🕹️ Reinforcement Learning 🤖

View on GitHub

Play Tic-Tac-Toe Against a Q-Learning Agent

This project implements a console-based Tic Tac Toe game where a human plays against an AI that learns with every game through Q-learning.

Read More

Reinforcement learning is a branch of machine learning in which an agent learns to make decisions by interacting with an environment and receiving feedback in the form of rewards or penalties. Unlike supervised learning, where a model trains on labeled examples, an RL agent discovers optimal behavior through trial and error. This makes it particularly well suited for problems involving sequential decision-making, game playing, and autonomous control. The approach has powered breakthroughs from AlphaGo's mastery of the board game Go to robotic manipulation in warehouse environments.
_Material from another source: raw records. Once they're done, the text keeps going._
(** Requests queued by [conn.AddTable] and [conn.DelTable] until [Flush]. *)
Inductive Msg : Type :=
  | NewTable (t : Table)
  | DelTableMsg (t : Table).

(** The connection: the kernel it reaches, the queued batch, the number of
    round trips made so far, and the environment's answer to each round trip
    ([netlink_ok i = false]: the i-th round trip returns an error). *)
Record Conn : Type := {
  kernel : Kernel;
  messages : list Msg;
  clock : nat;
  netlink_ok : nat → bool
}.

(** Creating a table that exists leaves the kernel as it is; deleting a table
    removes it with all of its chains and their rules. *)
Definition apply_msg (k : Kernel) (m : Msg) : Kernel :=
  match m with
  | NewTable t =>
      if bool_decide (t ∈ tables k) then k
      else {| tables := tables k ++ [t]; chains := chains k |}
  | DelTableMsg t =>
      {| tables := filter (λ t', t' ≠ t) (tables k);
         chains := filter (λ e, CTable e.1 ≠ t) (chains k) |}
  end.

Definition apply_batch (k : Kernel) (batch : list Msg) : Kernel :=
  foldl apply_msg k batch.

Definition stage (m : Msg) (c : Conn) : Conn :=
  {| kernel := kernel c; messages := messages c ++ [m];
     clock := clock c; netlink_ok := netlink_ok c |}.

(** [conn.AddTable(tbl)]: queues the request, nothing reaches the kernel. *)
Definition conn_AddTable (t : Table) (c : Conn) : Conn := stage (NewTable t) c.

(** [conn.DelTable(tbl)]: queues the request, nothing reaches the kernel. *)
Definition conn_DelTable (t : Table) (c : Conn) : Conn := stage (DelTableMsg t) c.

(** [conn.Flush()]: one round trip that sends the whole batch.  The batch is
    applied as a unit or not at all, and is emptied either way. *)
Definition conn_Flush (c : Conn) : bool * Conn :=
  let ok := netlink_ok c (clock c) in
  (ok,
   {| kernel := if ok then apply_batch (kernel c) (messages c) else kernel c;
      messages := [];
      clock := S (clock c);
      netlink_ok := netlink_ok c |}).

Definition tick (c : Conn) : Conn :=
  {| kernel := kernel c; messages := messages c;
     clock := S (clock c); netlink_ok := netlink_ok c |}.

(** [conn.ListChains()]: one round trip; every chain of every table. *)
Definition conn_ListChains (c : Conn) : option (list Chain) * Conn :=
  (if netlink_ok c (clock c) then Some ((chains (kernel c)).*1) else None,
   tick c).

Fixpoint chain_rules (ch : Chain) (l : list (Chain * list Rule)) : list Rule :=
  match l with
  | [] => []
  | (ch', rs) :: l' => if bool_decide (ch' = ch) then rs else chain_rules ch l'
  end.

(** [conn.GetRule(t, c)]: one round trip; the rules of chain [c] of table [t]. *)
Definition conn_GetRule (t : Table) (ch : Chain) (c : Conn)
  : option (list Rule) * Conn :=
  (if netlink_ok c (clock c)
   then Some (chain_rules {| ChainName := ChainName ch; CTable := t |}
                          (chains (kernel c)))
   else None,
   tick c).

(** ** Process-wide state *)

Inductive error : Type :=
  | ErrAddingTable (name family : string) (famCode : TableFamily).

Inductive LogEntry : Type :=
  | Warning (msg : string).

(** Modelled from the spec: the type of the registry [sysTables] (with its
    [Add], [Get], [Del] and [List]) is not among the sources; the spec has it
    as "a mapping from (name, family) to FilterTable", keyed here by the
    string [getTableKey] builds, as tables.go uses it. *)
Record State : Type := {
  conn : Conn;
  sysTables : gmap string Table;
  logged : list LogEntry
}.

Definition with_conn (c : Conn) (s : State) : State :=
  {| conn := c; sysTables := sysTables s; logged := logged s |}.

Definition sysTables_Add (key : string) (tbl : Table) (s : State) : State :=
  {| conn := conn s; sysTables := <[key := tbl]> (sysTables s);
     logged := logged s |}.

Definition sysTables_Get (key : string) (s : State) : option Table :=
  sysTables s !! key.

Definition sysTables_Del (key : string) (s : State) : State :=
  {| conn := conn s; sysTables := delete key (sysTables s);
     logged := logged s |}.

Definition log_Warning (msg : string) (s : State) : State :=
  {| conn := conn s; sysTables := sysTables s;
     logged := logged s ++ [Warning msg] |}.

(** Modelled from the spec: [n.Commit()] is not among the sources; the spec
    has [commit()] apply the staged batch atomically and report whether it
    succeeded.  It is the flush of the connection. *)
Definition Commit (s : State) : bool * State :=
  let (ok, c) := conn_Flush (conn s) in (ok, with_conn c s).

(** ** tables.go *)

(** Modelled from the spec: the constants of package exprs are not among the
    sources; the interception tables are the conventional mangle and filter
    tables of the inet family. *)
Definition NFT_CHAIN_MANGLE : string := "mangle".
Definition NFT_CHAIN_FILTER : string := "filter".
Definition NFT_FAMILY_INET : string := "inet".

(** [fmt.Sprint(name, "-", family)]: both call sites pass a string for
    [family], and Sprint puts no space next to a string operand. *)
Definition getTableKey (name family : string) : string :=
  name +:+ "-" +:+ family.

Definition getTable (name family : string) (s : State) : option Table :=
  sysTables_Get (getTableKey name family) s.

Section WithFamilyCodes.
(** [getFamilyCode] is defined in another file of the package; tables.go
    only needs that it maps a family name to a family code. *)
Variable getFamilyCode : string → TableFamily.

(** Returns the pair (handle, error) of the Go function. *)
Definition AddTable (name family : string) (s : State)
  : (option Table * option error) * State :=
  let famCode := getFamilyCode family in
  let tbl := {| Family := famCode; Name := name |} in
  let s1 := with_conn (conn_AddTable tbl (conn s)) s in
  let (ok, s2) := Commit s1 in
  if negb ok then
    ((None, Some (ErrAddingTable name family famCode)), s2)
  else
    let key := getTableKey name family in
    ((Some tbl, None), sysTables_Add key tbl s2).

Definition addInterceptionTables (s : State) : option error * State :=
  match AddTable NFT_CHAIN_MANGLE NFT_FAMILY_INET s with
  | ((_, Some err), s1) => (Some err, s1)
  | ((_, None), s1) =>
      match AddTable NFT_CHAIN_FILTER NFT_FAMILY_INET s1 with
      | ((_, Some err), s2) => (Some err, s2)
      | ((_, None), s2) => (None, s2)
      end
  end.

Definition addSystemTables (s : State) : State :=
  let s1 := (AddTable NFT_CHAIN_MANGLE NFT_FAMILY_INET s).2 in
  (AddTable NFT_CHAIN_FILTER NFT_FAMILY_INET s1).2.
End WithFamilyCodes.

(** The test of the [continue] in the loop of [nonSystemRules]:
    [tbl.Name != c.Table.Name && tbl.Family != c.Table.Family]. *)
Definition chain_skipped (tbl : Table) (c : Chain) : bool :=
  bool_decide (Name tbl ≠ Name (CTable c))
  && bool_decide (Family tbl ≠ Family (CTable c)).

(** The loop of [nonSystemRules] over the listed chains, [t] being the
    running total. *)
Fixpoint count_rules (tbl : Table) (cs : list Chain) (t : Z) (c : Conn)
  : Z * Conn :=
  match cs with
  | [] => (t, c)
  | ch :: rest =>
      if chain_skipped tbl ch then count_rules tbl rest t c
      else
        match conn_GetRule (CTable ch) ch c with
        | (None, c') => (-1, c')
        | (Some rules, c') =>
            count_rules tbl rest (int_add t (Z.of_nat (length rules))) c'
        end
  end.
The projects in this section focus on tabular Q-learning, one of the foundational algorithms in reinforcement learning. Q-learning maintains a table of state-action values and updates them using the Bellman equation after each interaction with the environment. You will see how an agent can start with no knowledge of a game and gradually converge on a winning strategy by balancing exploration of new moves with exploitation of known good ones, a tradeoff controlled by the epsilon-greedy policy. The Tic-Tac-Toe environment provides a compact yet complete testbed: the state space is small enough to visualize the full Q-table, yet rich enough to demonstrate convergence, policy improvement, and the effect of opponent strategies on learned behavior.

Beyond the core algorithm, these projects explore reward shaping, the practice of designing reward signals that guide the agent toward desirable behavior more efficiently. You will also examine how hyperparameters such as the learning rate, discount factor, and exploration decay schedule affect convergence speed and final performance. The notebook includes experiments that vary each parameter independently and plot the resulting win-rate curves, so you can build intuition about how these choices interact in practice.

Each notebook includes fully commented Python code, training logs, and visualizations of the learning curve so you can reproduce and extend the experiments on your own. The code is structured to make it straightforward to swap in a different game environment or modify the reward function, giving you a reusable foundation for exploring more advanced reinforcement learning ideas such as deep Q-networks (DQN) and policy gradient methods. All dependencies are pinned and the notebooks run on Google Colab with a single click, so you can start experimenting immediately without any local setup. Whether you are new to reinforcement learning or looking to solidify your understanding of Q-learning fundamentals, these projects offer a practical, hands-on path from theory to working code.